Kinesiology tape helps people through two main mechanisms: 1) Soft tissue decompression, and 2) Neurosensory input. In the first instance, soft tissue decompression has to do with the many layers of skin, which we can think of like the layers of a cake. When we have an injured area, the layers of skin and underlying tissue, or fascia as it is called, tend to stick to one another, compressing all the structures in between. These layers of skin also contain our nerve endings, so when the skin is compressed, these nerves are irritated and send a “pain” signal up to our brains, which turns the muscles off in the injured area, causing weakness and poor movement patterns.

However, when we slightly stretch out and apply kinesiology tape over the skin, the tape recoils (pulls back) and lifts up the skin, decompressing the nerves underneath and giving us relief from pain. Similarly, we also have blood vessels that travel through the layers of skin, so as the skin is decompressed with the tape, it also opens up these blood vessels, which improves our circulation and decreases swelling in the injured area.

The other benefit of kinesiology tape is that of neurosensory input. In the same way that the tape recoils on the skin and decompresses the nerves that sense pain, it also pulls the skin and stimulates the nerves underneath that tell the brain how our bodies are moving. This improves our sense of proprioception, or our awareness of the human body in space, and therefore tells our brain the location of our arms or legs without even looking at them.
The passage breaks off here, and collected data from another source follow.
(* ===== verification/PostgresServer.v ===== *)
(** What the event storage adapter for Postgres relies on in psycopg and the server: the
    statements it sends, as they are written, and what executing them does.

    A [Statement] is what the server reads in a text and its parameters
    ([statement_text], [statement_params]). [EventsServer] are the documented effects of
    executing statements inside a transaction, of committing it and of rolling it back;
    [reference_server] is a server that parses the texts and keeps those laws. *)
From Stdlib Require Import Ascii.
From S2P Require Import Prelude Values Conversion Events Conditions EventsDB MemoryAdapter.
From S2P Require Import PostgresQuery PostgresQueryTheory.

(** ** Statements *)

(** Conditions on a row of the events table. *)
Inductive EventCondition :=
  | InCategory (category : string)
  | InStream (stream : string)
  | AfterNumber (sequence_number : Z).

(** The columns of an inserted row, in the order the statement lists them. *)
Record NewRow := mkRow {
  nr_id : string;
  nr_name : string;
  nr_stream : string;
  nr_category : string;
  nr_position : Z;
  nr_payload : Val;
  nr_observed_at : Z;
  nr_occurred_at : Z
}.

Inductive Statement :=
  (** Rows that meet conditions, by sequence number; [quoted] tells how columns are spelt. *)
  | SelectEvents (quoted : bool) (conditions : list EventCondition) (descending : bool)
      (limit : Z)
  (** The row of highest position of each of some streams. *)
  | SelectLatest (category : string) (streams : list string)
  | InsertEvents (rows : list NewRow)
  | ObtainLocks (keys : list Z)
  | SelectOne.

Section text.
Context `{Psycopg} (table : string).

(** Words with a separator between them. *)
Fixpoint separated (separator : string) (words : list string) : string :=
  match words with
  | [] => EmptyString
  | [word] => word
  | word :: rest => word +:+ separator +:+ separated separator rest
  end.

Definition column_text (quoted : bool) (name : string) : string :=
  if quoted then quote_identifier name else name.

Definition condition_text (quoted : bool) (c : EventCondition) : string :=
  match c with
  | InCategory _ => column_text quoted "category" +:+ " = %s"
  | InStream _ => column_text quoted "stream" +:+ " = %s"
  | AfterNumber _ => column_text quoted "sequence_number" +:+ " > %s"
  end.

Definition where_text (quoted : bool) (conditions : list EventCondition) : string :=
  match conditions with
  | [] => EmptyString
  | _ => " WHERE " +:+ separated " AND " (condition_text quoted <$> conditions)
  end.

Definition row_text : string := "(%s, %s, %s, %s, %s, %s, %s, %s)".

(** The lines of the statement as they stand in the source. *)
Definition insert_prefix : string := "
                INSERT INTO ".
Definition insert_columns : string := " (id,
                                 name,
                                 stream,
                                 category,
                                 position,
                                 payload,
                                 observed_at,
                                 occurred_at)
                VALUES
                    ".
Definition insert_suffix : string := "
                    RETURNING *;
                ".

Definition statement_text (statement : Statement) : string :=
  match statement with
  | SelectEvents quoted conditions descending _ =>
      "SELECT * FROM " +:+ quote_identifier table +:+ where_text quoted conditions +:+
      " ORDER BY " +:+ column_text quoted "sequence_number" +:+
      (if descending then " DESC" else "") +:+ " LIMIT %s"
  | SelectLatest _ streams =>
      "SELECT DISTINCT ON (category, stream ) * FROM " +:+ quote_identifier table +:+
      " WHERE category = %s AND stream IN (" +:+
      separated ", " ((fun _ => "%s"%string) <$> streams) +:+
      ") ORDER BY category, stream, position DESC"
  | InsertEvents rows =>
      insert_prefix +:+ quote_identifier table +:+ insert_columns +:+
      separated ", " ((fun _ => row_text) <$> rows) +:+ insert_suffix
  | ObtainLocks keys =>
      "SELECT " +:+ separated ", " ((fun _ => "pg_advisory_xact_lock(%s)"%string) <$> keys) +:+ ";"
  | SelectOne => "SELECT 1;"
  end%string.

Definition condition_param (c : EventCondition) : Param :=
  match c with
  | InCategory category => PStr category
  | InStream stream => PStr stream
  | AfterNumber n => PInt n
  end.

Definition row_params (row : NewRow) : list Param :=
  [PStr (nr_id row); PStr (nr_name row); PStr (nr_stream row); PStr (nr_category row);
   PInt (nr_position row); PJsonb (nr_payload row); PDateTime (nr_observed_at row);
   PDateTime (nr_occurred_at row)].

Definition statement_params (statement : Statement) : list Param :=
  match statement with
  | SelectEvents _ conditions _ n => (condition_param <$> conditions) ++ [PInt n]
  | SelectLatest category streams => PStr category :: (PStr <$> streams)
  | InsertEvents rows => concat (row_params <$> rows)
  | ObtainLocks keys => PInt <$> keys
  | SelectOne => []
  end.
End text.

(** ** Effects *)

Definition condition_holds (c : EventCondition) (e : StoredEvent) : bool :=
  match c with
  | InCategory category => bool_decide (se_category e = category)
  | InStream stream => bool_decide (se_stream e = stream)
  | AfterNumber n => (n <? se_sequence_number e)%Z
  end.

Definition select_events (conditions : list EventCondition) (rows : list StoredEvent)
    : list StoredEvent :=
  List.filter (fun e => forallb (fun c => condition_holds c e) conditions) rows.

(** The event a row holds; its payload is what [jsonb] makes of the one inserted. *)
Definition row_event (row : NewRow) (payload : Val) (number : Z) : StoredEvent :=
  mkStoredEvent (nr_id row) (VStr (nr_name row)) (nr_stream row) (nr_category row)
    (nr_position row) number payload (nr_observed_at row) (nr_occurred_at row).

(** Text columns hold no zero character. *)
Definition text_storable (s : string) : bool :=
  forallb (fun c => negb (Ascii.eqb c zero)) (String.list_ascii_of_string s).

Definition condition_storable (c : EventCondition) : bool :=
  match c with InCategory s | InStream s => text_storable s | AfterNumber _ => true end.

Section rows.
(** What reading a [jsonb] column gives of a value written to it; [None] if it is refused. *)
Context (jsonb : Val -> option Val).

(** Positions are 32-bit integers. *)
Definition row_storable (row : NewRow) : Prop :=
  text_storable (nr_id row) = true /\ text_storable (nr_name row) = true /\
  text_storable (nr_stream row) = true /\ text_storable (nr_category row) = true /\
  (0 <= nr_position row < 2 ^ 31)%Z /\ is_Some (jsonb (nr_payload row)).

Definition row_stored (row : NewRow) (e : StoredEvent) : Prop :=
  exists payload number, jsonb (nr_payload row) = Some payload /\ e = row_event row payload number.
End rows.

(** The parameters of a statement are counted in 16 bits. *)
Definition max_parameters : Z := 65535.

(** The latest rows of streams: one of highest position for each that has any. *)
Record latest_rows (category : string) (streams : list string)
    (rows latest : list StoredEvent) : Prop := {
  latest_once : NoDup (se_stream <$> latest);
  latest_among : forall e, e ∈ latest ->
    e ∈ rows /\ se_category e = category /\ se_stream e ∈ streams;
  latest_highest : forall e, e ∈ rows -> se_category e = category -> se_stream e ∈ streams ->
    exists e', e' ∈ latest /\ se_stream e' = se_stream e /\
      (se_position e <= se_position e')%Z
}.

(** Ids, the primary key, that no two rows share. *)
Definition new_ids (rows : list NewRow) (events : list StoredEvent) : Prop :=
  NoDup (nr_id <$> rows) /\
  forall row e, row ∈ rows -> e ∈ events -> nr_id row <> se_id e.

(** Numbers drawn from the sequence: increasing, and beyond those of the rows there. *)
Definition numbers_drawn (rows stored : list StoredEvent) : Prop :=
  StronglySorted Z.lt (numbers_of stored) /\
  forall e e', e ∈ rows -> e' ∈ stored -> (se_sequence_number e < se_sequence_number e')%Z.

(** A connection to the server. [sv_rows] are the rows its statements see, by sequence
    number, [sv_committed] those it would go back to; a connection is [sv_live] when no
    statement of its transaction failed. Other connections are quiet: they are kept out by
    locks, or else the laws speak of no more than one statement. *)
Class EventsServer (S : Type) := {
  sv_execute : string -> list Param -> S -> res (list StoredEvent) * S;
  sv_commit : S -> S;
  sv_rollback : S -> S;
  sv_rows : S -> list StoredEvent;
  sv_committed : S -> list StoredEvent;
  sv_live : S -> Prop;
  sv_jsonb : Val -> option Val
}.

Section laws.
Context `{Psycopg} {S : Type} `{EventsServer S} (table : string).

Definition execute_statement (statement : Statement) (s : S) : res (list StoredEvent) * S :=
  sv_execute (statement_text table statement) (statement_params statement) s.

(** Statements that change no row. *)
Definition reads_only (s s' : S) : Prop :=
  sv_live s' /\ sv_rows s' = sv_rows s /\ sv_committed s' = sv_committed s.

Class EventsServerLaws : Prop := {
  law_commit : forall s, sv_live s ->
    sv_live (sv_commit s) /\ sv_rows (sv_commit s) = sv_rows s /\
    sv_committed (sv_commit s) = sv_rows s;
  law_rollback : forall s,
    sv_live (sv_rollback s) /\ sv_rows (sv_rollback s) = sv_committed s /\
    sv_committed (sv_rollback s) = sv_committed s;
  law_uncommitted : forall text params s,
    sv_committed (sv_execute text params s).2 = sv_committed s;
  law_select : forall s quoted conditions descending n,
    sv_live s -> (0 <= n)%Z -> Forall (fun c => condition_storable c = true) conditions ->
    exists s', execute_statement (SelectEvents quoted conditions descending n) s =
      (Ok (take (Z.to_nat n)
        ((if descending then reverse else id) (select_events conditions (sv_rows s)))), s') /\
      reads_only s s';
  law_latest : forall s category streams,
    sv_live s -> streams <> [] -> Forall (fun t => text_storable t = true) (category :: streams) ->
    exists latest s', execute_statement (SelectLatest category streams) s = (Ok latest, s') /\
      reads_only s s' /\ latest_rows category streams (sv_rows s) latest;
  law_latest_of_none : forall s category,
    exists e s', execute_statement (SelectLatest category []) s = (Raise e, s');
  law_insert : forall s rows stored s',
    sv_live s -> execute_statement (InsertEvents rows) s = (Ok stored, s') ->
    sv_live s' /\ sv_rows s' = sv_rows s ++ stored /\
    Forall2 (row_stored sv_jsonb) rows stored /\ numbers_drawn (sv_rows s) stored;
  law_insert_accepted : forall s rows,
    sv_live s -> rows <> [] -> (8 * Z.of_nat (length rows) <= max_parameters)%Z ->
    Forall (row_storable sv_jsonb) rows ->
    new_ids rows (sv_rows s) ->
    exists stored s', execute_statement (InsertEvents rows) s = (Ok stored, s');
  law_insert_none : forall s, exists e s', execute_statement (InsertEvents []) s = (Raise e, s');
  law_insert_too_many : forall s rows,
    (max_parameters < 8 * Z.of_nat (length rows))%Z ->
    exists e s', execute_statement (InsertEvents rows) s = (Raise e, s');
  law_lock : forall s keys,
    sv_live s -> keys <> [] -> Forall (fun k => - 2 ^ 63 <= k < 2 ^ 63)%Z keys ->
    exists rows s', execute_statement (ObtainLocks keys) s = (Ok rows, s') /\ reads_only s s';
  law_select_one : forall s,
    sv_live s -> exists rows s', execute_statement SelectOne s = (Ok rows, s') /\ reads_only s s'
}.
End laws.
Arguments EventsServerLaws {_ _ _} table.
Arguments law_commit {_ _ _} table {_} s.
Arguments law_rollback {_ _ _} table {_} s.
Arguments law_uncommitted {_ _ _} table {_} text params s.
Arguments law_select {_ _ _} table {_} s quoted conditions descending n.
Arguments law_latest {_ _ _} table {_} s category streams.
Arguments law_latest_of_none {_ _ _} table {_} s category.
Arguments law_insert {_ _ _} table {_} s rows stored s'.
Arguments law_insert_accepted {_ _ _} table {_} s rows.
Arguments law_insert_none {_ _ _} table {_} s.
Arguments law_insert_too_many {_ _ _} table {_} s rows.
Arguments law_lock {_ _ _} table {_} s keys.
Arguments law_select_one {_ _ _} table {_} s.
Here’s an example of how an injury leads to dysfunction and how this form of taping can help. If someone injures their shoulder, their normal response is to subconsciously change the way they move their arm to perform reaching in a pain free way. Then, they continuously repeat this new movement, which is reinforcing bad habits and making them their new “normal” way of moving. However, this faulty pattern will only lead to further injury, and they must be retrained in the right way to move.

Kinesiology tape can help in a few ways: First, it helps relieve the pain and swelling at the injured shoulder through decompression, and decrease inhibition of the injured muscles. Second, as the pain decreases the muscles can begin to turn back on, and now they can perform specific strength exercises targeting these weak muscles so that they can perform their jobs correctly again. Lastly, by properly taping the shoulder to prevent poor movement patterns, we can retrain the muscles and brain to move in the right ways so that these become our normal pain free ways of moving again. This should lead to complete recovery from injury.

Therefore, kinesiology tape can be a helpful tool in retraining us to move our bodies correctly in a pain free way. However, you should always keep in mind that it is very different from normal athletic tape, and therefore you shouldn’t try and tape yourself without proper instruction. There are many different ways of taping for many different mechanical issues of the human body, and you should be evaluated first by a physical therapist to see what is causing your problem and then instructed in what type of taping will help you.